Exercise aim:
Could you return, exactly as written, only the lines from the one holding "h !! self = Some" through the final line of the records below?

Extracted information Start Marker

(** ** detach twice, attach then detach *)

(** X2: detach is idempotent: after a detach that returned, a second
    detach returns and changes nothing. *)
Theorem detach_idempotent (h : heap) (self : nat) (h1 : heap) :
  detach self h = (OK tt, h1) -> detach self h1 = (OK tt, h1).
Proof.
  intros H.
  apply detach_cases in H
    as [[_ [e He]]|[(-> & _ & o & Hs & Ha)|(o & tg & t & _ & _ & _ & _ & ->)]].
  - discriminate.
  - exact (detach_free _ _ _ Hs Ha).
  - apply (detach_free _ _ (detached o (velocity t))); [apply lookup_insert_eq|reflexivity].
Qed.

Lemma detach_idempotent_witness :
  detach ball (detach ball demo_attached).2 =
    (OK tt, (detach ball demo_attached).2).
Proof. exact (detach_idempotent demo_attached ball _ eq_refl). Defined.

(** X3: attach_to followed by detach, on an object that was not attached,
    gives the object back with its position, mass, [fixed] flag and empty
    attachment attributes as they were; only its velocity is replaced, by
    the target's.  No other object changes. *)
Theorem attach_detach_round_trip (h : heap) (self : nat) (o : PhysicsObject)
    (target : nat) (t : PhysicsObject) (target_part : string) :
  h !! self = Some o -> h !! target = Some t ->
  target_part ∈ attach_point_names (cls t) -> unattached o ->
  (attach_to self (Some target) target_part ≫= λ _, detach self) h =
    (OK tt, <[self := set_velocity (velocity t) o]> h).
Proof.
  intros Hs Ht Hin (Ha & Hp & Hoff & Hprev).
  destruct (attach_to_total _ _ _ _ _ _ Hs Ht Hin) as (ap & _ & Hrun).
  rewrite (bind_ok _ _ _ _ _ Hrun).
  set (o1 := attached o target target_part ap).
  assert (∃ t1, <[self := o1]> h !! target = Some t1 ∧ velocity t1 = velocity t)
    as (t1 & Ht1 & Hv).
  { destruct (decide (target = self)) as [->|Hne].
    - exists o1. rewrite lookup_insert_eq. split; [reflexivity|].
      cbn. congruence.
    - exists t. now rewrite lookup_insert_ne by congruence. }
  rewrite (detach_attached _ _ o1 target t1 (lookup_insert_eq _ _ _) eq_refl Ht1).
  rewrite insert_insert_eq, Hv. f_equal. f_equal.
  destruct o; cbn in *; subst; reflexivity.
Qed.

Extracted information End Marker

Answer to the problem:
  h !! self = Some o -> h !! target = Some t ->
  target_part ∈ attach_point_names (cls t) -> unattached o ->
  (attach_to self (Some target) target_part ≫= λ _, detach self) h =
    (OK tt, <[self := set_velocity (velocity t) o]> h).
Proof.
  intros Hs Ht Hin (Ha & Hp & Hoff & Hprev).
  destruct (attach_to_total _ _ _ _ _ _ Hs Ht Hin) as (ap & _ & Hrun).
  rewrite (bind_ok _ _ _ _ _ Hrun).
  set (o1 := attached o target target_part ap).
  assert (∃ t1, <[self := o1]> h !! target = Some t1 ∧ velocity t1 = velocity t)
    as (t1 & Ht1 & Hv).
  { destruct (decide (target = self)) as [->|Hne].
    - exists o1. rewrite lookup_insert_eq. split; [reflexivity|].
      cbn. congruence.
    - exists t. now rewrite lookup_insert_ne by congruence. }
  rewrite (detach_attached _ _ o1 target t1 (lookup_insert_eq _ _ _) eq_refl Ht1).
  rewrite insert_insert_eq, Hv. f_equal. f_equal.
  destruct o; cbn in *; subst; reflexivity.
Qed.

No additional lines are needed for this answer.